REQUIRED WORK:
In the data below, the answer is the run of lines from the line containing "(task ∉ exact /\ task ∉" through the line containing "(** Naming rules", both included; print it exactly and nothing else.

= = = = = = =

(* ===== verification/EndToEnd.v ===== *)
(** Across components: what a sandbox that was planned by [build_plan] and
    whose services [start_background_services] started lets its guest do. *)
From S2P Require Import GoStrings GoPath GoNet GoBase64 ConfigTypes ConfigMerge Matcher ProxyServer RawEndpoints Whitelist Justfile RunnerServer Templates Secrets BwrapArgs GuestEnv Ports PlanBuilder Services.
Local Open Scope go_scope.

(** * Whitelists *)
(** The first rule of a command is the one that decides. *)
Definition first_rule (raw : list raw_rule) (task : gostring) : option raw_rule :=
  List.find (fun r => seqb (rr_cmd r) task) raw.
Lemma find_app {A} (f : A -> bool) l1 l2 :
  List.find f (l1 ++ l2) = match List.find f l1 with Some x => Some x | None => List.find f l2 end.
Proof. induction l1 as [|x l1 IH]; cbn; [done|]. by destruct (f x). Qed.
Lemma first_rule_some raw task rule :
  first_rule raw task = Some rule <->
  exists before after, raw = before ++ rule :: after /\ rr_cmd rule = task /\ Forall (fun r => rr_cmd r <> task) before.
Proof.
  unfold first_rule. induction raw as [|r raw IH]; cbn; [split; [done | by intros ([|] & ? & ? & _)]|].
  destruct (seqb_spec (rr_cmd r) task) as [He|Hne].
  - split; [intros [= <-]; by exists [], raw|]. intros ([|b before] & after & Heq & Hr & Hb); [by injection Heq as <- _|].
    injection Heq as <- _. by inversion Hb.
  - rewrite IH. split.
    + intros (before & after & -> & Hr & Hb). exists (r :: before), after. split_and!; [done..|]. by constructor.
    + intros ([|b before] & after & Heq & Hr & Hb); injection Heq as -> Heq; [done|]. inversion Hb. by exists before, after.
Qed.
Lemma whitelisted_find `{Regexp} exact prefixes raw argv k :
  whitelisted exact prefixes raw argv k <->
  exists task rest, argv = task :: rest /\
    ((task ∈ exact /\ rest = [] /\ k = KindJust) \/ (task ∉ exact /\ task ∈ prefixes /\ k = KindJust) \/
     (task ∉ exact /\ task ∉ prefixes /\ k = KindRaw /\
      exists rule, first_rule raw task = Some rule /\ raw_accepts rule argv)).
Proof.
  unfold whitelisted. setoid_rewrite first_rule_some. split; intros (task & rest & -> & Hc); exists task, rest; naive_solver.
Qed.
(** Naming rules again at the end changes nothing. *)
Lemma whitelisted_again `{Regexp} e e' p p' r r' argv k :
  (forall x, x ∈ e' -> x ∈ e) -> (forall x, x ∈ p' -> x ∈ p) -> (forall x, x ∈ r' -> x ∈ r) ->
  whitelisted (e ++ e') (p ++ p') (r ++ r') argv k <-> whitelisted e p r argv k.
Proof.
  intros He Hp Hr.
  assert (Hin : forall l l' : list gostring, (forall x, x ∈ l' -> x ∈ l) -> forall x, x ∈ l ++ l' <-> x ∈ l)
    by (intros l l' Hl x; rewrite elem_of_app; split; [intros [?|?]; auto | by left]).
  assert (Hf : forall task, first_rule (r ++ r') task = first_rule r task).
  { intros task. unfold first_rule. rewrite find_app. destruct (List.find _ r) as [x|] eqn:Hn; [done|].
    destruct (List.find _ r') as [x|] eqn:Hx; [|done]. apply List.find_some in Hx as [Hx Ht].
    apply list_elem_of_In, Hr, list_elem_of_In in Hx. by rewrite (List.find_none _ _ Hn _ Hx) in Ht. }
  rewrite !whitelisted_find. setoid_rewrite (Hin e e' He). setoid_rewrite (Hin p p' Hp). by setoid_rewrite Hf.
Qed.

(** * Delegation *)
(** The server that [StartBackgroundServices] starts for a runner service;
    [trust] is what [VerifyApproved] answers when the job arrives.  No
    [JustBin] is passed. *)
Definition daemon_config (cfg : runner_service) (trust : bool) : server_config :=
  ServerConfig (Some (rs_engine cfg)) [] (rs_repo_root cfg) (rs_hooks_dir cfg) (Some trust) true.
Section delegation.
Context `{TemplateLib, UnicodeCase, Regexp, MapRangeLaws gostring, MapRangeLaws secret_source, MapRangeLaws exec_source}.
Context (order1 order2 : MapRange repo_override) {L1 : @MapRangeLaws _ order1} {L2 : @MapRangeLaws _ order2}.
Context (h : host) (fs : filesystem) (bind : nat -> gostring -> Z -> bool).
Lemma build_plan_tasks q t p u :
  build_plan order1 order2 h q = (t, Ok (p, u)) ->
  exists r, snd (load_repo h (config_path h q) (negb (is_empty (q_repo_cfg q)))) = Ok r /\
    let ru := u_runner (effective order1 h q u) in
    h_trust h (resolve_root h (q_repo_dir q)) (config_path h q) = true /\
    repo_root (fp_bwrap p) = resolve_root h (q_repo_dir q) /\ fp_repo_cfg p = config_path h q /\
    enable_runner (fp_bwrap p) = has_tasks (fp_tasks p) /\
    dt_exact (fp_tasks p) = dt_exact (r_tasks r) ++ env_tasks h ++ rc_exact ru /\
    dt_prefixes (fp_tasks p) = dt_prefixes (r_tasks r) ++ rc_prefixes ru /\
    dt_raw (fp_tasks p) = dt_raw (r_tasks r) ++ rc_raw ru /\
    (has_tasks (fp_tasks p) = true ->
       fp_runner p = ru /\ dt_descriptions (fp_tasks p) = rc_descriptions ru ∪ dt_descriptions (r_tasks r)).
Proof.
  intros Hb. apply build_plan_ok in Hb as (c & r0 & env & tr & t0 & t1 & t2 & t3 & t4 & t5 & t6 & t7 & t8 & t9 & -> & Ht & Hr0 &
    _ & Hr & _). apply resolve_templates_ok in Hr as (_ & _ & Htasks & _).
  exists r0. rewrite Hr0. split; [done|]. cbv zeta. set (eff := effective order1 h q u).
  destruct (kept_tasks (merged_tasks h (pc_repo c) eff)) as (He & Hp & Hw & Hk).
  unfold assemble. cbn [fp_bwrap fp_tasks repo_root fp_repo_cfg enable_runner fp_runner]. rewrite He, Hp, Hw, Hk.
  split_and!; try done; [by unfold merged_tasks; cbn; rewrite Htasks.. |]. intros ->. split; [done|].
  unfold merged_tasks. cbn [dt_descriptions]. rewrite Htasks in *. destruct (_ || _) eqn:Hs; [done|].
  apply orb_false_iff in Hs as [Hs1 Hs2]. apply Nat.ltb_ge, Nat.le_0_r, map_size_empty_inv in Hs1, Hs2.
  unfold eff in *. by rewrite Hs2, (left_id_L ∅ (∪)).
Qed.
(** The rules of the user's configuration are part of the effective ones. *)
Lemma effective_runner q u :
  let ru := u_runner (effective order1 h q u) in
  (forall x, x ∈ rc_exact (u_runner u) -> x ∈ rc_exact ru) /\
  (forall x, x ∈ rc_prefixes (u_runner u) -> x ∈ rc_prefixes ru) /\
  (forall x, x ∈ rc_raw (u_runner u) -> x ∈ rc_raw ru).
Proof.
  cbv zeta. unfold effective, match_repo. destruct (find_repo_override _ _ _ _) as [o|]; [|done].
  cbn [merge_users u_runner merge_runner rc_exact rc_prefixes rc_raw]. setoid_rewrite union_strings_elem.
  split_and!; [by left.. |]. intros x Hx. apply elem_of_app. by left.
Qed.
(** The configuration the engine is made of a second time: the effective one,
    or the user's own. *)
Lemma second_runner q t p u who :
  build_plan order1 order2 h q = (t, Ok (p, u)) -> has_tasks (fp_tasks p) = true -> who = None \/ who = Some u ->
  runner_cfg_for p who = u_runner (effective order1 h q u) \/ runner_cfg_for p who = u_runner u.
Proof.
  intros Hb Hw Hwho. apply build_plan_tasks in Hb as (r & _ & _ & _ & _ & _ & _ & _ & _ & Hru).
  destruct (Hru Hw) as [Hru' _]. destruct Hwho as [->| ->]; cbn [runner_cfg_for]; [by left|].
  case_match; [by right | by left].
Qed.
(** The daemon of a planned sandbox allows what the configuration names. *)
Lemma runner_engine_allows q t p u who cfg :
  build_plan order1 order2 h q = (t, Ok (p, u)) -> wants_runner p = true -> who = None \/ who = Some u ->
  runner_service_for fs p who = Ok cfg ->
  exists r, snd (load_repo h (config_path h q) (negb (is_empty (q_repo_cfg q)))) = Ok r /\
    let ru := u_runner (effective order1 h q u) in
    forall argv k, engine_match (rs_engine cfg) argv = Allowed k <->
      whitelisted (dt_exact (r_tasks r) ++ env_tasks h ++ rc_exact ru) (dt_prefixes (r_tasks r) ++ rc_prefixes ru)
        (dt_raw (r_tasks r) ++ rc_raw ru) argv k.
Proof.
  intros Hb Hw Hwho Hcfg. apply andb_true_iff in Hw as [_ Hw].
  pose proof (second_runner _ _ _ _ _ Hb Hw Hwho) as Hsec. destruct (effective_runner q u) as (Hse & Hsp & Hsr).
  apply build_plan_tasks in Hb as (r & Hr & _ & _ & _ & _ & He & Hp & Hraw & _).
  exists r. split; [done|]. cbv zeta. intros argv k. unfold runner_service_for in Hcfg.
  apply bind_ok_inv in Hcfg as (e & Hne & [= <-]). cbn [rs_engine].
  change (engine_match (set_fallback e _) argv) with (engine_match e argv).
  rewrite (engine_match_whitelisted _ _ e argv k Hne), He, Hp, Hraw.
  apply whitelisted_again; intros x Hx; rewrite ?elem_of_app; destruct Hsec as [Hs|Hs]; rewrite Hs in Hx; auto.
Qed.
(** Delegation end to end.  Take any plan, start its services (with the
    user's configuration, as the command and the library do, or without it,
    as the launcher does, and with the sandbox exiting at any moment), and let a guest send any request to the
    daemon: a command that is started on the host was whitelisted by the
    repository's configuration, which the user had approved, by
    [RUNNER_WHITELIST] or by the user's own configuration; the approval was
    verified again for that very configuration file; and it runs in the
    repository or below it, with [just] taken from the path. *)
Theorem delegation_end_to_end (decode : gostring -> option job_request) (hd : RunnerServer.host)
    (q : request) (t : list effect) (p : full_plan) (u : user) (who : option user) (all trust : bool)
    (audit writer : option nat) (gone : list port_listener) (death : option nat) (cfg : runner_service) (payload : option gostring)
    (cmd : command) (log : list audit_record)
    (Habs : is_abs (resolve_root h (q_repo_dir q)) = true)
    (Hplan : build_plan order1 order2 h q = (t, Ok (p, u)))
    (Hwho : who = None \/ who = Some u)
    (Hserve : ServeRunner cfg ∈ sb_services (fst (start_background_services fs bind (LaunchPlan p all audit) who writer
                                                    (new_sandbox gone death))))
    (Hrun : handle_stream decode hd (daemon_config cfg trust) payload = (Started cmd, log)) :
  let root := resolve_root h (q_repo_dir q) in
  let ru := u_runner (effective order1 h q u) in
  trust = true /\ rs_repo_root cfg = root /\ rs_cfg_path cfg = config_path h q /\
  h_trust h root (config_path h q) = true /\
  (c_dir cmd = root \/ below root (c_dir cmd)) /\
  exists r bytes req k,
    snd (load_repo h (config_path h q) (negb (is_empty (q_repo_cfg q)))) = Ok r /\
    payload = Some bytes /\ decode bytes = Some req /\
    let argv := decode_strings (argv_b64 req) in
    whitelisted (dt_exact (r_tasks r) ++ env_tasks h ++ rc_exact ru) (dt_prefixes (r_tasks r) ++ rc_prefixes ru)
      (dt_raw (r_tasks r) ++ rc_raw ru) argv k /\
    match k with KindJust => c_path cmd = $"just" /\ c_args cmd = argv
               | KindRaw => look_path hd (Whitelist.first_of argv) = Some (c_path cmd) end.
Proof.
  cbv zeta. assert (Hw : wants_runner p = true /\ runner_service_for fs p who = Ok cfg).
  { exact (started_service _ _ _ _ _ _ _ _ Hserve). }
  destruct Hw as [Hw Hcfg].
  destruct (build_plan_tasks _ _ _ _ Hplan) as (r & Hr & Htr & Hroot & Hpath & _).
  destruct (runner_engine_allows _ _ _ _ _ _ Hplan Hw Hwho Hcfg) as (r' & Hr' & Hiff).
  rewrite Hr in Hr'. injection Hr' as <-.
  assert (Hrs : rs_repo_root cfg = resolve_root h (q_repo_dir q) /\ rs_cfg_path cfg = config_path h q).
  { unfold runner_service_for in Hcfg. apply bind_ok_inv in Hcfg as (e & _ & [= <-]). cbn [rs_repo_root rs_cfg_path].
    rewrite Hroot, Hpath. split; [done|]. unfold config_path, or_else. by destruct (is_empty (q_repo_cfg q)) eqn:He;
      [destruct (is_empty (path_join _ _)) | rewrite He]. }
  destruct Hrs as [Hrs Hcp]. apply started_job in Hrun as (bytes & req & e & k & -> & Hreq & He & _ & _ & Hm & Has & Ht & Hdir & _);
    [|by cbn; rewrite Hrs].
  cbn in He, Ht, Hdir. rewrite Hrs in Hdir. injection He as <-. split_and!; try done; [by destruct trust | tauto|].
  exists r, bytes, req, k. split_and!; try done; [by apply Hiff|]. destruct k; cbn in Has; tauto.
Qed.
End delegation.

= = = = = = =

SOLVED EXERCISE:
     (task ∉ exact /\ task ∉ prefixes /\ k = KindRaw /\
      exists rule, first_rule raw task = Some rule /\ raw_accepts rule argv)).
Proof.
  unfold whitelisted. setoid_rewrite first_rule_some. split; intros (task & rest & -> & Hc); exists task, rest; naive_solver.
Qed.
(** Naming rules again at the end changes nothing. *)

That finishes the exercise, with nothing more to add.